これにより、アントネッリのスプリントレースにおけるフロントロウが正式に確定。また、予選で殊勲の7番手を獲得したガスリーのグリッドも守られることとなった。この裁定の背景には、被害側と目されたドライバーたちによる証言があった。

アントネッリを救ったノリスの証言

アントネッリは、ピットアウト直後のターン1でランド・ノリス(マクラーレン)の走行を妨害した疑いがかけられていた。メルセデスによるフロントロウ独占が崩れる可能性もあったが、そうはならなかった。

ノリスは当時の自身の走行について、アタックラップではなく「プッシュを伴うウォームアップラップ」だったと説明。つまり、ラップタイムを記録しようとしていたわけではないと証言した。

スチュワードは、もしノリスがアタック中であれば「不必要な妨害」に該当した可能性があると指摘しつつ、当事者が妨害を否定したことを踏まえ、最終的に不問とする決定を下した。

仮にノリスが聴聞でアントネッリによる妨害を主張し、スチュワードがそれを認めていた場合、アントネッリには少なくとも3グリッド降格ペナルティが科され、ノリスはアントネッリに代わって最前列に並ぶ可能性があった。

フェルスタッペンの証言でガスリーも不問に

一方、ガスリーについては、ターン14の立ち上がりでマックス・フェルスタッペン(レッドブル)の走行ラインを塞いだ疑いがもたれていた。

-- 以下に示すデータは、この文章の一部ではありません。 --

(** Whether there is a match, for any address in the table.  No object is in the lowest
    8192 addresses, so that the distance to an address past the input is too large. *)
Lemma lzf_match_ok in_data ip ref : MAX_OFF ≤ in_data → in_data + zlen inp ≤ UINT64_MAX → 0 ≤ ref ≤ UINT64_MAX → 0 ≤ ip < zlen inp - 2 →
  ∃ b, lzf_match inp in_data ip ref = Ok b ∧
    (b = true → 0 ≤ ref - in_data < ip ∧ ip - (ref - in_data) - 1 < MAX_OFF ∧ matches (ref - in_data) ip 3).
Proof.
  intros Hd Hw Hr Hi. unfold lzf_match. destruct (_ && _) eqn:Ec; [|by exists false]. apply andb_prop in Ec as [Eo Er].
  assert (0 ≤ in_data + ip - ref - 1) as Hoff.
  { destruct (Z.le_gt_cases 0 (in_data + ip - ref - 1)) as [|Hneg]; [done|exfalso]. apply Z.ltb_lt in Eo.
    replace (u64 (in_data + ip - ref - 1)) with (in_data + ip - ref - 1 + 2 ^ 64) in Eo; [lia|].
    unfold wrapu. rewrite <- (Z.mod_add _ 1), Z.mul_1_l, Z.mod_small by lia. done. }
  rewrite u64_small in Eo by lia. set (r := ref - in_data) in *. assert (0 < r < ip) by lia.
  destruct (get_byte inp (r + 2) Hbytes ltac:(lia)) as (a & Ea & _). rewrite Ea. rs.
  destruct (get_byte inp (ip + 2) Hbytes ltac:(lia)) as (b & Eb & _). rewrite Eb. rs.
  destruct (Z.eqb_spec a b) as [->|]; cbn [negb]; [|by exists false]. rewrite !mem_read_ok by lia. rs. eexists. split; [done|].
  intros Hx%bool_decide_eq_true. split; [lia|]. split; [lia|]. change 3 with (2 + 1). eapply matches_snoc; [|lia|done..].
  intros k Hk. change (Z.to_nat 2) with 2%nat in Hx. apply (f_equal (λ l : list Z, l !! Z.to_nat k)) in Hx.
  rewrite !lookup_take_lt, !lookup_drop in Hx by lia. by rewrite <- !Z2Nat.inj_add in Hx by lia.
Qed.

スチュワードはフェルスタッペンがアタック中だったことを確認したが、ここでも本人の証言が決定打となった。

フェルスタッペンは、ガスリーの存在によって「理想的なレーシングライン」を走れなかったとしつつも、アクセルを緩める必要はなく「妨害されたとは思っていない」と証言した。

一方でガスリーは、後方から接近するフェルスタッペンを認識したうえで、コース左端に留まることが最も安全な選択だったと主張した。

スチュワードは、ガスリーが別の方法で状況を回避できた可能性を指摘しつつも、フェルスタッペンの意向を尊重し、処分を見送った。

こちらも仮にフェルスタッペンがガスリーによる妨害を主張していた場合、フェルスタッペンはガスリーに代わって7番グリッドに並ぶ可能性があった。

結果として、ライバルであるドライバーたちの誠実で寛容ある証言により、2年目の若手アントネッリのフロントロウ、そして苦境の中で光を放ったガスリーの7番手というスプリント予選の結果は、そのまま土曜のスプリントに向けて維持されることになった。